Keep directions concrete

Provide many opportunities for practice of a new skill

Demonstrate things to students so they can see how it works

Allow student to be as independent as possible

Use hand-over-hand as needed

Multiple Disabilities

Students with a combination of several disabilities, severe in nature would be classified in this category (for example Deaf-Blind).

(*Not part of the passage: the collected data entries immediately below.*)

Lemma occurrences_app id l1 l2 :
  occurrences id (l1 ++ l2) = occurrences id l1 + occurrences id l2.
Proof. unfold occurrences. by rewrite filter_app, length_app. Qed.

Lemma occurrences_cons id i l :
  occurrences id (i :: l) = (if decide (i = id) then 1 else 0) + occurrences id l.
Proof.
  unfold occurrences. rewrite filter_cons. by destruct (decide (i = id)).
Qed.

Lemma may_fetch_insert id (l : list string) : ∀ (phs : list (phase V)) j i ph ph',
  l !! j = Some i → phs !! j = Some ph →
  may_fetch id l (<[j:=ph']> phs) + fetch_weight id i ph
  = may_fetch id l phs + fetch_weight id i ph'.
Proof.
  induction l as [|i0 l IH]; intros phs j i ph ph' Hl Hp; [done|].
  destruct phs as [|p0 phs]; [done|].
  destruct j as [|j]; simpl in *.
  - inversion Hl; inversion Hp; subst. lia.
  - specialize (IH phs j i ph ph' Hl Hp). lia.
Qed.

Lemma may_fetch_init id :
  may_fetch id ids (replicate (length ids) (PLookup : phase V)) = occurrences id ids.
Proof.
  induction ids as [|i l IH]; [done|].
  simpl. rewrite occurrences_cons. by rewrite IH.
Qed.

Lemma inv_init :
  inv {| cache := m; fetched := []; lines := ids;
         phases := replicate (length ids) PLookup |}.
Proof.
  split; simpl.
  - apply length_replicate.
  - done.
  - by left.
  - intros j id ph Hid [-> _]%lookup_replicate. done.
  - intros id Hin. by apply elem_of_nil in Hin.
  - intros id. by rewrite may_fetch_init.
Qed.

Lemma inv_step st j : inv st → inv (step st j).
Proof.
  intros Hinv. unfold goroutine_step.
  destruct (phases st !! j) as [ph|] eqn:Hph; [|done].
  destruct (lines st !! j) as [line|] eqn:Hline; [|done].
  assert (j < length ids) as Hj.
  { rewrite <- (inv_phases _ _ _ _ _ Hinv). by eapply lookup_lt_Some. }
  destruct (lookup_lt_is_Some_2 ids j Hj) as [id Hid].
  pose proof (inv_goroutine _ _ _ _ _ Hinv j id ph Hid Hph) as Hok.
  assert (j < length (phases st)) as Hjp by (by eapply lookup_lt_Some).
  assert (j < length (lines st)) as Hjl by (by eapply lookup_lt_Some).
  destruct ph as [| |v|v|]; simpl in Hok.
  - (* lookup *)
    rewrite Hline in Hok. inversion Hok; subst line. clear Hok.
    split; simpl.
    + rewrite length_insert. apply Hinv.
    + apply Hinv.
    + apply Hinv.
    + intros j' id' ph' Hid' Hph'.
      destruct (decide (j = j')) as [<-|Hne].
      * rewrite list_lookup_insert_eq in Hph' by done.
        rewrite Hid in Hid'. inversion Hid'; subst id'. inversion Hph'; subst ph'.
        destruct (inv_cache _ _ _ _ _ Hinv id) as [Hc|[Hm Hc]];
          destruct (cache st !! id) as [v|] eqn:Hcache; simpl.
        -- split; [done|]. split; [|by eexists].
           unfold resolved. by rewrite <- Hc.
        -- done.
        -- split; [done|]. split; [|by eexists].
           unfold resolved. rewrite Hm. simpl. congruence.
        -- done.
      * rewrite list_lookup_insert_ne in Hph' by done.
        apply (inv_goroutine _ _ _ _ _ Hinv j' id' ph' Hid' Hph').
    + apply Hinv.
    + intros id'. pose proof (inv_count _ _ _ _ _ Hinv id') as Hc.
      pose proof (may_fetch_insert id' ids (phases st) j id PLookup
        (match cache st !! id with Some v => PName v | None => PFetch end)
        Hid Hph) as He.
      assert (fetch_weight id' id
                (match cache st !! id with Some v => PName v | None => PFetch end)
              ≤ fetch_weight id' id (PLookup : phase V)) as Hw.
      { destruct (cache st !! id); simpl; [lia|done]. }
      lia.
  - (* fetch *)
    destruct Hok as [Hl Hm]. rewrite Hline in Hl. inversion Hl; subst line.
    split; simpl.
    + rewrite length_insert. apply Hinv.
    + apply Hinv.
    + apply Hinv.
    + intros j' id' ph' Hid' Hph'.
      destruct (decide (j = j')) as [<-|Hne].
      * rewrite list_lookup_insert_eq in Hph' by done.
        rewrite Hid in Hid'. inversion Hid'; subst id'. inversion Hph'; subst ph'.
        by simpl.
      * rewrite list_lookup_insert_ne in Hph' by done.
        apply (inv_goroutine _ _ _ _ _ Hinv j' id' ph' Hid' Hph').
    + intros id' [Hin|Hin%list_elem_of_singleton]%elem_of_app.
      * by apply Hinv.
      * subst id'. split; [done|]. by eapply list_elem_of_lookup_2.
    + intros id'. pose proof (inv_count _ _ _ _ _ Hinv id') as Hc.
      pose proof (may_fetch_insert id' ids (phases st) j id PFetch
        (PStore (fetch id)) Hid Hph) as He.
      rewrite occurrences_app, occurrences_cons. simpl in *.
      change (occurrences id' []) with 0. lia.
  - (* store *)
    destruct Hok as (Hl & Hm & ->). rewrite Hline in Hl. inversion Hl; subst line.
    split; simpl.
    + rewrite length_insert. apply Hinv.
    + apply Hinv.
    + intros id'. destruct (decide (id = id')) as [<-|Hne].
      * right. by rewrite lookup_insert_eq.
      * rewrite lookup_insert_ne by done. apply Hinv.
    + intros j' id' ph' Hid' Hph'.
      assert (∀ k, is_Some (cache st !! k) → is_Some (<[id:=fetch id]> (cache st) !! k))
        as Hmono.
      { intros k Hk. destruct (decide (id = k)) as [<-|Hne].
        - rewrite lookup_insert_eq. by eexists.
        - by rewrite lookup_insert_ne. }
      destruct (decide (j = j')) as [<-|Hne].
      * rewrite list_lookup_insert_eq in Hph' by done.
        rewrite Hid in Hid'. inversion Hid'; subst id'. inversion Hph'; subst ph'.
        simpl. split; [done|]. split.
        -- unfold resolved. by rewrite Hm.
        -- rewrite lookup_insert_eq. by eexists.
      * rewrite list_lookup_insert_ne in Hph' by done.
        pose proof (inv_goroutine _ _ _ _ _ Hinv j' id' ph' Hid' Hph') as Hok'.
        destruct ph' as [| |v'|v'|]; simpl in Hok' |- *; intuition auto.
    + apply Hinv.
    + intros id'. pose proof (inv_count _ _ _ _ _ Hinv id') as Hc.
      pose proof (may_fetch_insert id' ids (phases st) j id (PStore (fetch id))
        (PName (fetch id)) Hid Hph) as He.
      simpl in *. lia.
  - (* name *)
    destruct Hok as (Hl & -> & Hsome). rewrite Hline in Hl. inversion Hl; subst line.
    split; simpl.
    + rewrite length_insert. apply Hinv.
    + rewrite length_insert. apply Hinv.
    + apply Hinv.
    + intros j' id' ph' Hid' Hph'.
      destruct (decide (j = j')) as [<-|Hne].
      * rewrite list_lookup_insert_eq in Hph' by done.
        rewrite Hid in Hid'. inversion Hid'; subst id'. inversion Hph'; subst ph'.
        simpl. by rewrite list_lookup_insert_eq.
      * rewrite list_lookup_insert_ne in Hph' by done.
        pose proof (inv_goroutine _ _ _ _ _ Hinv j' id' ph' Hid' Hph') as Hok'.
        destruct ph'; simpl in *; rewrite list_lookup_insert_ne by done; done.
    + apply Hinv.
    + intros id'. pose proof (inv_count _ _ _ _ _ Hinv id') as Hc.
      pose proof (may_fetch_insert id' ids (phases st) j id (PName (resolved fetch m id))
        PDone Hid Hph) as He.
      simpl in *. lia.
  - done.
Qed.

Often need assistance in daily activities or tasks

Teaching strategies:

Focus on functional skills first

Respect each students’ dignity

Learn how the student communicates

Orthopedic Impaired

A physical impairment that adversely affects the student’s educational performance. The term includes impairments caused by congenital defects (e.g., club foot, absence of some member, etc.) impairments caused by disease (poliomyelitis, bone tuberculosis, etc) and impairments from other causes (e.g., cerebral palsy, amputations and fractures or burns that cause contrachures).

Teaching strategies:

Remove barriers for student

Allow students to be as independent as possible

Speak to them eye to eye (if you need to kneel down do so)

Speech language

A disability in the area of articulation, fluency, voice or language that adversely affects education.

Teaching strategies:

Model good speech

Have child repeat what you say if they mispronounce

Ask them to use their words when they only point for things

Encourage student

Visual Impairment

Significant loss of vision.


May tire easily

May need assistance moving from place to place

Teaching strategies:

Hold student’s arm at the elbow to lead them and allow them to use the wall to guide them

Speak to the child and identify yourself

Use tactile symbols as needed

May need large print books, other technology or Braille

Acronyms- Commonly used in Special Education
AB – Applied Behavior
ADA - Americans with Disabilities Act
ADD - Attention Deficit Disorder
ADHD - Attention Deficit/Hyperactivity Disorder
AEP - Alternative Educational Program
AI - Auditory Impairment
APE - Adapted Physical Education
ARD - Admissions, Review, and Dismissal (Committee)
ATP - Assistive Technology Program
AU - Autism
BIP - Behavior Intervention Plan
CBI - Community Based Instruction
CMC - Content Mastery Center
CP - Cerebral Palsy
DARS - Department of Assistive and Rehabilitative Services (formerly TRC)
DB - Deaf Blind
DSM -IV Diagnostic Statistical Manual of Mental Disorders (Fourth Edition)
ECI - Early Childhood Intervention
ED - Emotional Disturbance
EPS - Employment Placement Specialist
ESYS - Extended School Year Services
FAPE - FreeAppropriate Public Education
FBA - Functional Behavior Assessment
FERPA - Family Education Rights and Privacy Act
FIE Full and Individual Evaluation
IA Instructional Arrangement
ID Intellectual Disability
IDEA Individuals with Disabilities Education Act
IEE Independent Educational Evaluation
IEP Individualized Education Program
LD Learning Disability
LRE Least Restrictive Environment
MD - Multiple Disabilities
NICHY - National Information Center for Children and Youth with Disabilities
OCD - Obsessive Compulsive Disorder
ODD - Oppositional Defiant Disorder
OH - Other Health Impairment (also OHI)
OI - Orthopedic Impairment
O & M - Orientation and Mobility
OT - Occupational Therapy
PDD - Pervasive Developmental Disorder (Autism Spectrum)
PPCD - Preschool Program for Children with Disabilities
PT - Physical Therapy
REACH - Resource for Parents of Children with Autism
RDSPD - Regional Day School Program for the Deaf
RTI - Response to Intervention
SI - Speech Impairment
SLP - Speech-Language Pathologist
STAAR– State of Texas Assessment of Academic Readiness
STAAR-A -State of Texas Assessment of Academic Readiness Accommodated
STAAR-Alt – State of Texas Assessment of Academic Readiness Alternate
TAKS - Texas Assessment of Knowledge and Skills
TAKS-ACC - Texas Assessment of Knowledge and Skills - Accommodated
TAKS -M - Texas Assessment of Knowledge and Skills - Modified
TEA - Texas Education Agency
TEKS - Texas Essential Knowledge and Skills
VI - Visual Impairment

Receipt of Review

Dear Case Manager,

After you have reviewed the Paraprofessional Handbook with ALL new special education support staff, please obtain signatures and return this receipt to the Director of Special Education.

I acknowledge that I (case manager) met with ______(new Special Education Support Staff) on ______(date) and reviewed Waller’s Special Education Department’s Paraprofessional Handbook with them.